The University of Florida is seeking a company interested in commercializing novel biomaterial scaffolds that are ideal for promoting the growth and regeneration of multiple cell types including stem cells. Current methods of cell growth and regeneration are expensive, and often produce unstable tissues with disorganized structures. Researchers at the University of Florida have developed new biomaterial scaffolds that provide an organized structure for containing, growing, and regenerating a variety of cell types.

Applications

Containing, growing, and regenerating cells in a variety of innovative applications, including:
  • Advanced tissue replacement engineering and regeneration strategies in humans or animals
  • Revolutionary approaches to food production
  • New controlled drug release devices

Advantages

Create stable, organized cells and tissues, offering a significant advantage over current regeneration technology
  • Inexpensive to produce, providing potential for high profit margin
  • Useful for a variety of industrial, medical, and veterinary applications, ensuring broad market potential and profitability
  • Important for innovative methods in medicine and food production, enabling further development of new consumer products
  • Based on well-established methods and materials, facilitating market acceptance

Technology

Researchers at the University of Florida have developed a new technology that uses stabilized copper-capillary alginate gels, polycaprolactone or gelatin, as tissue-engineering scaffolds that provide an organized structure for containing, growing, and regenerating a variety of cell types.
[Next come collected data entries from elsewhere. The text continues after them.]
Lemma append_known (audio : Audio) block : sample_rate audio = rate → channels audio = ch →
  append_audio_buffer audio {| sample_rate := rate; channels := ch; samples := block |} = Ok {| sample_rate := rate; channels := ch; samples := samples audio ++ block |}.
Proof.
  intros E1 E2. unfold append_audio_buffer. cbn [sample_rate channels samples]. rewrite (proj2 (Z.leb_gt rate 0)), (proj2 (Z.leb_gt ch 0)) by done. cbn [orb].
  rewrite E1, (proj2 (Z.eqb_neq rate 0)), E2, !Z.eqb_refl by lia. cbn. by rewrite E1, E2.
Qed.

(** A block is stored behind what waits. *)
Lemma block_stored start block s h pend n :
  waiting s h pend n → whole block →
  ∃ s', process_audio_chunk Streaming {| chunk_sample_rate := rate; chunk_channels := ch; AudioStream.start_sample := start; AudioStream.samples := block |} s =
    process_available_stream_chunks false s' ∧ heard_at s' h (pend ++ block) n.
Proof.
  intros Hwait Hblock. unfold process_audio_chunk. rewrite io_bind_get.
  assert (prepared s = true ∧ stream_started_ s = true) as [-> ->] by (destruct Hwait as [(audio & offset & Hs & _)|(_ & _ & Hs)]; destruct (rest_fields _ _ _ _ _ Hs) as (? & ? & _); done).
  cbn [require_prepared]. rewrite io_bind_lift. cbn [negb chunk_sample_rate chunk_channels AudioStream.samples]. cbv zeta. cbn [channels samples].
  rewrite (proj2 (Z.leb_gt ch 0)), (whole_mod block) by done. cbn [orb negb Z.eqb].
  destruct Hwait as [(audio & offset & Hs & [B1 B2 B3 B4 B5 B6])|(-> & -> & Hs)]; destruct (rest_fields _ _ _ _ _ Hs) as (_ & _ & _ & R4 & R5 & _); rewrite R4, R5.
  - destruct (_ && _) eqn:Eb.
    + apply andb_true_iff in Eb as [Eb _]. apply Nat.eqb_eq in Eb. pose proof (with_stream_audio _ _ _ _ _ (without_samples audio) 0%nat Hs) as Hs1.
      set (s1 := s <| streaming_audio_ := _ |> <| streaming_audio_offset_values_ := _ |>) in Hs1. rewrite (io_bind_Ok _ _ _ tt s1) by (unfold io_modify; by rewrite R4).
      destruct (rest_fields _ _ _ _ _ Hs1) as (_ & _ & _ & Q4 & _). rewrite io_bind_get, Q4, append_known, io_bind_lift by done.
      rewrite (io_bind_Ok _ _ _ tt (s1 <| streaming_audio_ := _ |>)) by reflexivity. eexists. split; [reflexivity|]. eexists _, 0%nat. split; [by eapply with_more_audio|].
      assert (pend = []) as -> by (by rewrite <- B5, Eb, drop_all). split; [done|done|cbn; lia|by exists 0%nat|done|exact Hblock].
    + rewrite (io_bind_Ok _ _ _ tt s) by done. rewrite io_bind_get, R4, append_known, io_bind_lift by done.
      rewrite (io_bind_Ok _ _ _ tt (s <| streaming_audio_ := _ |>)) by reflexivity. eexists. split; [reflexivity|]. eexists _, offset. split; [by eapply with_more_audio|].
      split; [done|done|cbn [samples]; rewrite length_app; lia|done|cbn [samples]; rewrite drop_app_le by done; by rewrite B5|].
      destruct B6 as [k Hk], Hblock as [j Hj]. exists (k + j)%nat. rewrite length_app. lia.
  - cbn [Nat.eqb length samples empty_audio andb Nat.ltb Nat.leb]. rewrite (io_bind_Ok _ _ _ tt s) by done. rewrite io_bind_get, R4.
    assert (append_audio_buffer empty_audio {| sample_rate := rate; channels := ch; samples := block |} = Ok {| sample_rate := rate; channels := ch; samples := block |}) as ->.
    { unfold append_audio_buffer. cbn [sample_rate channels samples]. by rewrite (proj2 (Z.leb_gt rate 0)), (proj2 (Z.leb_gt ch 0)). }
    rewrite io_bind_lift, (io_bind_Ok _ _ _ tt (s <| streaming_audio_ := _ |>)) by reflexivity. eexists. split; [reflexivity|]. eexists _, 0%nat. split; [by eapply with_more_audio|].
    split; [done|done|cbn; lia|by exists 0%nat|done|exact Hblock].
Qed.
The alginate gels are formed by allowing solutions of Cu2+ to diffuse into viscous solutions of alginate, and then stabilized with barium, chitosan, or a combination of the two. Gelatin and Matrigel® may also be used to coat polycaprolactone scaffolds for growing embryonic stem cells. The stabilized gels possess a regular capillary microstructure, providing effective scaffolds that architecturally and geometrically impose structural order on growing or regenerating cells and tissues. These new scaffolds will help build more structured replacement tissue, facilitate organized tissue regeneration, and create controlled in situ drug release devices. Moreover, they could become a fundamental component in the innovative production of synthetic meat products from animal cells.